I—and I emphatically don't include the above poster in this view as it takes continual & repeated behavior to accrue such judgement—see this as a small tantrum, essentially, for people who never learned to regulate their emotions in professional spaces. I don't understand why this sort of bickering is considered acceptable behavior in the workplace or adjacent spaces. It's rude, arrogant, trivially avoidable with slight change in tone and rhetoric, and it makes you look like an asshole if you're not 100% right and approach it in good humor.
Why do you see this among engineers frequently? Well because it's the job of an expert to be concerned with nuance and details. The low-level in fact. This requires a high precision in communication too. The back and forth you see as bickering also ends up getting those details communicated. The reason being is that much of what's being intended is implicit. So the other approach is to use a lot of words. Unfortunately when you do that you are often ignored.
In the case of LLMs knowing it does boil down to matrix multiplication is insightful and useful because now you know what kind of hardware is best suited to executing a model.
What is actually not insightful or useful is believing LLMs are AGI or conscious.
Then again, I don't think anyone who can follow this article believed that LLMs were conscious to begin with, so I'm not sure what your point is. You're preaching on behalf of a demographic that won't read this article to begin with, and presumably the people who are can see how useless, distracting, and unproductive this reductionism is.
Pursue the hypothesis? Sure. But belief is a different beast entirely. It's not even clear AGI is a meaningful concept yet, and I'd bet my life savings everyone reading this comment in 2025 will die before it's answered. Skepticism is the barometer.
Our approach is so unrelated to any of the other hyped up stuff. We have not written a single line of ML, it has been all math & physics until now.
For example, for software projects, the algorithmic level is where most people focus because that’s typically where the biggest optimizations happen. But in some critical scenarios, you have to peel back those layers—down to how the hardware or compiler works—to make the best choices (like picking the right CPU/GPU).

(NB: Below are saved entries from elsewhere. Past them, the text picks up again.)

(* ===== verification/SqlLexer.v ===== *)
(** * The SQL lexer

    Models [crates/sql/src/lexer.rs].  The lexer state is the part of the input
    from [pos] on, with the line and column counters; a position behind the end,
    which an unterminated block comment leaves, is the empty rest. *)

From Stdlib Require Import Ascii String.
From S2P Require Import Prelude Bytes Strings Float64 SqlToken.

Module Lexer.

(** [Lexer], [lexer.rs]. *)
Record Lexer : Type := mkLexer { rest : list N; line : N; col : N }.

Definition new (input : list N) : Lexer := mkLexer input 1 1.

(** [self.pos += n], which leaves the counters alone. *)
Definition skip (n : nat) (lx : Lexer) : Lexer := mkLexer (drop n (rest lx)) (line lx) (col lx).

(** The counters after [advance] over [ch]. *)
Definition bump (ch : N) (r : list N) (lx : Lexer) : Lexer :=
  if ch =? 10 then mkLexer r (wadd 32 (line lx) 1) 1 else mkLexer r (line lx) (wadd 32 (col lx) 1).

Definition peek (lx : Lexer) : option N := rest lx !! 0%nat.
Definition peek2 (lx : Lexer) : option N := rest lx !! 1%nat.

(** [advance]: the indexing panics at the end of the input. *)
Definition advance (lx : Lexer) : sql_result (N * Lexer) :=
  match rest lx with
  | [] => Panic
  | ch :: r => Ok (ch, bump ch r lx)
  end.

(** ** White space and comments *)

Fixpoint skip_spaces (l : list N) (lx : Lexer) : Lexer :=
  match l with
  | b :: r => if is_space b then skip_spaces r (bump b r lx) else lx
  | [] => lx
  end.

(** The text after the next [*/], or nothing. *)
Fixpoint skip_block (l : list N) : list N :=
  match l with
  | a :: (b :: r') as r => if (a =? 42) && (b =? 47) then r' else skip_block r
  | _ => []
  end.

(** The loop of [skip_whitespace_and_comments]; each round that continues
    consumes input. *)
Fixpoint skip_loop (fuel : nat) (lx : Lexer) : Lexer :=
  match fuel with
  | O => lx
  | S fuel =>
      let lx := skip_spaces (rest lx) lx in
      match rest lx with
      | a :: b :: r =>
          if (a =? 45) && (b =? 45) then
            skip_loop fuel (mkLexer (span (fun b => negb (b =? 10)) (rest lx)).2 (line lx) (col lx))
          else if (a =? 47) && (b =? 42) then
            skip_loop fuel (mkLexer (skip_block r) (line lx) (col lx))
          else lx
      | _ => lx
      end
  end.

Definition skip_whitespace_and_comments (lx : Lexer) : Lexer := skip_loop (S (length (rest lx))) lx.

(** ** Tokens *)

(** The table of [keyword_or_ident]. *)
Definition keywords : list (string * Token) :=
  [("SELECT", KSelect); ("FROM", KFrom); ("WHERE", KWhere); ("JOIN", KJoin); ("ON", KOn);
   ("AS", KAs); ("GROUP", KGroup); ("ORDER", KOrder); ("BY", KBy); ("HAVING", KHaving);
   ("INSERT", KInsert); ("INTO", KInto); ("VALUES", KValues); ("UPDATE", KUpdate); ("SET", KSet);
   ("DELETE", KDelete); ("CREATE", KCreate); ("TABLE", KTable); ("DROP", KDrop); ("ALTER", KAlter);
   ("INDEX", KIndex); ("AND", KAnd); ("OR", KOr); ("NOT", KNot); ("IN", KIn); ("IS", KIs);
   ("NULL", KNull); ("LIKE", KLike); ("BETWEEN", KBetween); ("EXISTS", KExists); ("INNER", KInner);
   ("LEFT", KLeft); ("RIGHT", KRight); ("FULL", KFull); ("CROSS", KCross); ("OUTER", KOuter);
   ("ASC", KAsc); ("DESC", KDesc); ("LIMIT", KLimit); ("OFFSET", KOffset); ("DISTINCT", KDistinct);
   ("ALL", KAll); ("TRUE", KTrue); ("FALSE", KFalse); ("WITH", KWith); ("RECURSIVE", KRecursive);
   ("UNION", KUnion); ("INTERSECT", KIntersect); ("EXCEPT", KExcept); ("CASE", KCase);
   ("WHEN", KWhen); ("THEN", KThen); ("ELSE", KElse); ("END", KEnd); ("CAST", KCast);
   ("PRIMARY", KPrimary); ("KEY", KKey); ("UNIQUE", KUnique); ("REFERENCES", KReferences);
   ("DEFAULT", KDefault); ("CHECK", KCheck); ("IF", KIf); ("BEGIN", KBegin); ("COMMIT", KCommit);
   ("ROLLBACK", KRollback); ("TRANSACTION", KTransaction); ("VACUUM", KVacuum);
   ("ANALYZE", KAnalyze); ("EXPLAIN", KExplain); ("INT", KInt); ("BIGINT", KBigint);
   ("INTEGER", KInteger); ("SMALLINT", KSmallint); ("FLOAT", KFloat); ("DOUBLE", KDouble);
   ("PRECISION", KPrecision); ("BOOL", KBool); ("BOOLEAN", KBoolean); ("TEXT", KText);
   ("VARCHAR", KVarchar); ("CHAR", KChar); ("BYTEA", KBytea); ("TIMESTAMP", KTimestamp);
   ("DATE", KDate); ("TIME", KTime); ("JSON", KJson); ("JSONB", KJsonb); ("VECTOR", KVector);
   ("STORAGE", KStorage); ("COLUMNAR", KColumnar); ("ROW", KRow)]%string.

Section Tokens.
Context `{UnicodeCase}.

Definition keyword_or_ident (word : list N) : Token :=
  match find (fun kt => bool_decide (text kt.1 = to_uppercase word)) keywords with
  | Some kt => kt.2
  | None => Ident word
  end.

(** [scan_ident]: the bytes are tested one by one as Latin-1 characters, and
    [from_utf8(..).unwrap()] panics when they are no text. *)
Definition scan_ident (lx : Lexer) : sql_result (Token * Lexer) :=
  let '(word, r) := span (fun c => is_alphanumeric c || (c =? 95)) (rest lx) in
  if utf8_valid word then Ok (keyword_or_ident word, mkLexer r (line lx) (col lx)) else Panic.

Definition scan_number (lx : Lexer) : sql_result (Token * Lexer) :=
  let '(int, r1) := span is_digit (rest lx) in
  let '(dot, frac, r2) := match r1 with
                          | c :: r =>
                              if c =? 46 then let '(frac, r2) := span is_digit r in ([46], frac, r2)
                              else ([], [], r1)
                          | [] => ([], [], r1)
                          end in
  let '(exp, exp_text, r3) := scan_exponent r2 in
  let lx' := mkLexer r3 (line lx) (col lx) in
  let s := int ++ dot ++ frac ++ exp_text in
  if bool_decide (dot = []) && bool_decide (exp = None) then
    match parse_i64 int with
    | Some n => Ok (IntLiteral n, lx')
    | None => Err (ParseErr (mkParseError (line lx) (col lx) (InvalidInteger s)))
    end
  else
    match parse_f64 int frac exp with
    | Some f => Ok (FloatLiteral f, lx')
    | None => Err (ParseErr (mkParseError (line lx) (col lx) (InvalidFloat s)))
    end.

(** The loop of [scan_string] behind the opening quote, on the bytes [l] left in
    [lx]; each byte is pushed as a character. *)
Fixpoint scan_string_loop (s l : list N) (lx : Lexer) : sql_result (list N * Lexer) :=
  match l with
  | [] => Err (ParseErr (mkParseError (line lx) (col lx) UnterminatedString))
  | ch :: r =>
      let lx := bump ch r lx in
      if ch =? 39 then
        match r with
        | q :: r' => if q =? 39 then scan_string_loop (s ++ [39]) r' (bump 39 r' lx) else Ok (s, lx)
        | [] => Ok (s, lx)
        end
      else scan_string_loop (s ++ latin1 ch) r lx
  end.

Definition scan_string (lx : Lexer) : sql_result (Token * Lexer) :=
  let lx := skip 1 lx in
  '(s, lx) ← scan_string_loop [] (rest lx) lx; Ok (StringLiteral s, lx).

Fixpoint scan_quoted_loop (s l : list N) (lx : Lexer) : sql_result (list N * Lexer) :=
  match l with
  | [] => Err (ParseErr (mkParseError (line lx) (col lx) UnterminatedQuotedIdent))
  | ch :: r =>
      let lx := bump ch r lx in
      if ch =? 34 then Ok (s, lx) else scan_quoted_loop (s ++ latin1 ch) r lx
  end.

Definition scan_quoted_ident (lx : Lexer) : sql_result (Token * Lexer) :=
  let lx := skip 1 lx in
  '(s, lx) ← scan_quoted_loop [] (rest lx) lx; Ok (QuotedIdent s, lx).

(** [if self.peek() == Some(c) { self.advance(); Ok(t) } else { .. }]. *)
Definition if_next (c : N) (lx : Lexer) (t : Token) (otherwise : sql_result (Token * Lexer))
    : sql_result (Token * Lexer) :=
  if bool_decide (peek lx = Some c) then '(_, lx) ← advance lx; Ok (t, lx) else otherwise.

Definition lex_err {A} (lx : Lexer) (m : Message) : sql_result A :=
  Err (ParseErr (mkParseError (line lx) (col lx) m)).

Definition scan_operator (lx : Lexer) : sql_result (Token * Lexer) :=
  '(ch, lx) ← advance lx;
  match ch with
  | 43 => Ok (Plus, lx)
  | 42 => Ok (TStar, lx)
  | 37 => Ok (Percent, lx)
  | 94 => Ok (Caret, lx)
  | 44 => Ok (Comma, lx)
  | 59 => Ok (Semicolon, lx)
  | 40 => Ok (LeftParen, lx)
  | 41 => Ok (RightParen, lx)
  | 91 => Ok (LeftBracket, lx)
  | 93 => Ok (RightBracket, lx)
  | 46 => Ok (Dot, lx)
  | 61 => Ok (TEq, lx)
  | 33 => if_next 61 lx TNotEq (lex_err lx (ExpectedAfter 61 33))
  | 60 =>
      match peek lx with
      | Some 61 => '(_, lx) ← advance lx; Ok (TLtEq, lx)
      | Some 62 => '(_, lx) ← advance lx; Ok (TNotEq, lx)
      | Some 45 =>
          if bool_decide (peek2 lx = Some 62) then
            '(_, lx) ← advance lx; '(_, lx) ← advance lx; Ok (TVectorDist, lx)
          else Ok (TLt, lx)
      | Some 64 => '(_, lx) ← advance lx; Ok (ContainedBy, lx)
      | _ => Ok (TLt, lx)
      end
  | 62 => if_next 61 lx TGtEq (Ok (TGt, lx))
  | 45 =>
      match peek lx with
      | Some 62 =>
          if bool_decide (peek2 lx = Some 62) then
            '(_, lx) ← advance lx; '(_, lx) ← advance lx; Ok (DoubleArrow, lx)
          else '(_, lx) ← advance lx; Ok (Arrow, lx)
      | _ => Ok (Minus, lx)
      end
  | 47 => Ok (Slash, lx)
  | 58 => if_next 58 lx DoubleColon (Ok (Colon, lx))
  | 124 => if_next 124 lx TConcat (lex_err lx (UnexpectedChar 124))
  | 64 => if_next 62 lx Contains (lex_err lx (ExpectedAfter 62 64))
  | 63 => Ok (QuestionMark, lx)
  | 35 => if_next 62 lx HashArrow (lex_err lx (ExpectedAfter 62 35))
  | other => lex_err lx (UnexpectedChar other)
  end.

Definition next_token (lx : Lexer) : sql_result (Token * Lexer) :=
  let lx := skip_whitespace_and_comments lx in
  match rest lx with
  | [] => Ok (EOF, lx)
  | ch :: _ =>
      if is_letter ch || (ch =? 95) then scan_ident lx
      else if is_digit ch then scan_number lx
      else if ch =? 39 then scan_string lx
      else if ch =? 34 then scan_quoted_ident lx
      else scan_operator lx
  end.

(** The loop of [tokenize]; every token but [EOF] consumes input, so that a fuel
    of one more than the length of the input is never used up. *)
Fixpoint tokenize_loop (fuel : nat) (tokens : list Token) (lx : Lexer) : sql_result (list Token) :=
  match fuel with
  | O => Panic
  | S fuel =>
      '(tok, lx) ← next_token lx;
      if bool_decide (tok = EOF) then Ok (tokens ++ [tok]) else tokenize_loop fuel (tokens ++ [tok]) lx
  end.

Definition tokenize (input : list N) : sql_result (list Token) :=
  tokenize_loop (S (length input)) [] (new input).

Likewise, with agents, you can work with high-level abstractions for most applications. But if you need to optimize or compare different approaches (tool use vs. MCP vs. prompt-based, for instance), you have to dig deeper into how they’re actually implemented.
> this reductivism is not exactly insightful.
I really agree with this. I think it has been bad for a lot of people's understanding when they have trivialized ML to "just matrix multiplications" (or GMMs). This does not help differentiate AI/ML from... well.. really any data processing algorithm. Matrices are fairly general structures in mathematics and you can formulate almost anything as one. In fact, this is a very common way to parallelize or speed up programs (e.g. numpy vectorization).We wouldn't call least squares, even a bunch of them, ML nor would we call rasterization or ray tracing. Fundamentally all these things are "just GMMs". It also does not make apparent any differentiation from important distinctions like Linear Networks, CNNs, or Transformers. It brushes off a key element, the activation function, which is necessary for neural nets to do non-linear transformations! And what about the residual units? These are one of the most important factors in enabling Deep Learning. They're "just" addition. So we say it's all just matrix addition since we can convert multiplication to addition?
There is such a thing as oversimplification and I worry that we have hyper-optimized (over-optimized) for this. So I agree, saying they just "boil down to matrix multiplications" is fundamentally misleading. It provides no insight and only serves to mislead people.